(MATERIALS PROVIDED begins)
(** C2: the serial shift of a row is 1 exactly when the row has at least
    five cells and the trimmed text of its first cell is non-empty, at most
    six characters long and made of ASCII digits only; it is 0 otherwise.
    A row of five cells or more whose first cell is "007" is shifted, a row
    of exactly four cells never is. *)
Theorem C2_serial_shift (cols : list string) :
  (serialShift cols = 1 <->
     5 <= length cols
     /\ let first := strings.TrimSpace (EqText cols 0) in
        first <> EmptyString /\ length (utf8.range first) <= 6
        /\ Forall (fun r => (0x30 <= r <= 0x39)%Z) (utf8.range first))
  /\ (serialShift cols <> 1 -> serialShift cols = 0)
  /\ (5 <= length cols -> cols !! 0 = Some "007" -> serialShift cols = 1)
  /\ (length cols = 4 -> serialShift cols = 0).
Proof.
  assert (serialShift cols = 1 <-> 5 <= length cols /\ isNumericShort (EqText cols 0) = true) as H.
  { unfold serialShift. destruct (Nat.leb_spec 5 (length cols)).
    - assert (isNumericShort (strings.TrimSpace (EqText cols 0)) = isNumericShort (EqText cols 0)) as ->.
      { unfold isNumericShort. by rewrite strings_facts.TrimSpace_idem. }
      destruct (isNumericShort _); split; try done; [by intros [_ ?]].
    - split; [done|lia]. }
  split_and!.
  - rewrite H, isNumericShort_runes. done.
  - unfold serialShift. repeat case_match; done.
  - intros Hlen H0. apply H. split; [done|]. unfold EqText. by rewrite H0.
  - intros Hlen. unfold serialShift. by destruct (Nat.leb_spec 5 (length cols)); [lia|].
Qed.

(** A row of five cells that starts with "007" is shifted; the same row
    cut to four cells is not. *)
Lemma C2_serial_shift_witness :
  serialShift ["007"; "a"; "b"; "c"; "d"] = 1 /\ serialShift ["007"; "a"; "b"; "c"] = 0.
Proof.
  split.
  - by apply (C2_serial_shift ["007"; "a"; "b"; "c"; "d"]); [cbn; lia|].
  - by apply (C2_serial_shift ["007"; "a"; "b"; "c"]).
Defined.

(** * Field reads *)

Lemma readBy_header headerMap cols key pos idx x :
  headerMap !! key = Some idx -> cols !! idx = Some x ->
  readBy headerMap cols key pos = strings.TrimSpace x.
Proof.
  intros Hk Hx. unfold readBy, EqText. rewrite Hk, Hx.
  apply lookup_lt_Some in Hx. by destruct (Nat.ltb_spec idx (length cols)); [|lia].
Qed.

Lemma readBy_position headerMap cols key pos :
  (forall idx, headerMap !! key = Some idx -> length cols <= idx) ->
  readBy headerMap cols key pos =
  match cols !! pos with
  | Some x => strings.TrimSpace x
  | None => EmptyString
  end.
Proof.
  intros Hk. unfold readBy, EqText.
  assert ((if pos <? length cols then strings.TrimSpace (default EmptyString (cols !! pos))
           else EmptyString)
          = match cols !! pos with Some x => strings.TrimSpace x | None => EmptyString end) as E.
  { destruct (Nat.ltb_spec pos (length cols)) as [Hlt|Hge].
    - apply lookup_lt_is_Some in Hlt as [x Hx]. by rewrite Hx.
    - by rewrite (lookup_ge_None_2 _ _ Hge). }
  destruct (headerMap !! key) as [idx|] eqn:Hi; [|done].
  specialize (Hk idx eq_refl). by destruct (Nat.ltb_spec idx (length cols)); [lia|].
Qed.

(** C1: for every row and each of the roles date, cause, subject and
    summary: when the header map has an index for the role and the row has
    a cell there, the field is the text of that cell, and the serial shift
    plays no part; otherwise the field is the text of the cell at the
    role's position (date 0, cause 1, subject 2, summary 3) plus the row's
    shift, and it is empty when the row has no such cell. *)
Theorem C1_field_read (lib : Library) (base : URL lib) (headerMap : gmap string nat)
    (s : Row) :
  let cols := row_td s in
  let shift := serialShift cols in
  Forall (fun '(key, position, field) =>
    let value := field (rowJudgment lib base headerMap s) in
    (forall idx x, headerMap !! key = Some idx -> cols !! idx = Some x ->
       value = strings.TrimSpace x)
    /\ ((forall idx, headerMap !! key = Some idx -> length cols <= idx) ->
        (forall x, cols !! (position + shift) = Some x -> value = strings.TrimSpace x)
        /\ (length cols <= position + shift -> value = EmptyString)))
    positional.
Proof.
  intros cols shift. unfold positional.
  repeat apply Forall_cons_2; [..|apply Forall_nil_2]; cbn [rowJudgment DateOfJudgment
    CauseTitleCaseNo Subject JudgmentSummary]; fold cols; fold shift.
  all: split; [intros idx x Hk Hx; by apply readBy_header with idx|].
  all: intros Hk; rewrite (readBy_position _ _ _ _ Hk); split;
    [by intros x ->|intros Hge; by rewrite (lookup_ge_None_2 _ _ Hge)].
Qed.
Lemma sensitivity_empty_varlist_witness :
  0 < num_pu example_model
  ∧ 0 < selected_draws (OptStr "samples") (default (get_samples example_model) None)
  ∧ ∀ msgs v,
      sensitivity toy_distcov toy_cov_mat toy_inv toy_solve toy_unscale
        example_model None 21 (VarList []) None None (OptStr "samples") = Returned msgs v →
      v = None.
Proof.
  assert (0 < num_pu example_model) as H by (simpl; lia).
  assert (0 < selected_draws (OptStr "samples") (default (get_samples example_model) None))
    as H' by (vm_compute; lia).
  do 2 (split; [assumption|]).
  exact (proj1 (sensitivity_empty_varlist toy_distcov toy_cov_mat toy_inv toy_solve
                  toy_unscale example_model None 21 None None (OptStr "samples") H) H').
Defined.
(MATERIALS PROVIDED ends)
Each line of the entries holding the string "Lemma" should be found and copied.

Lemma C2_serial_shift_witness :
Lemma readBy_header headerMap cols key pos idx x :
Lemma readBy_position headerMap cols key pos :
Lemma sensitivity_empty_varlist_witness :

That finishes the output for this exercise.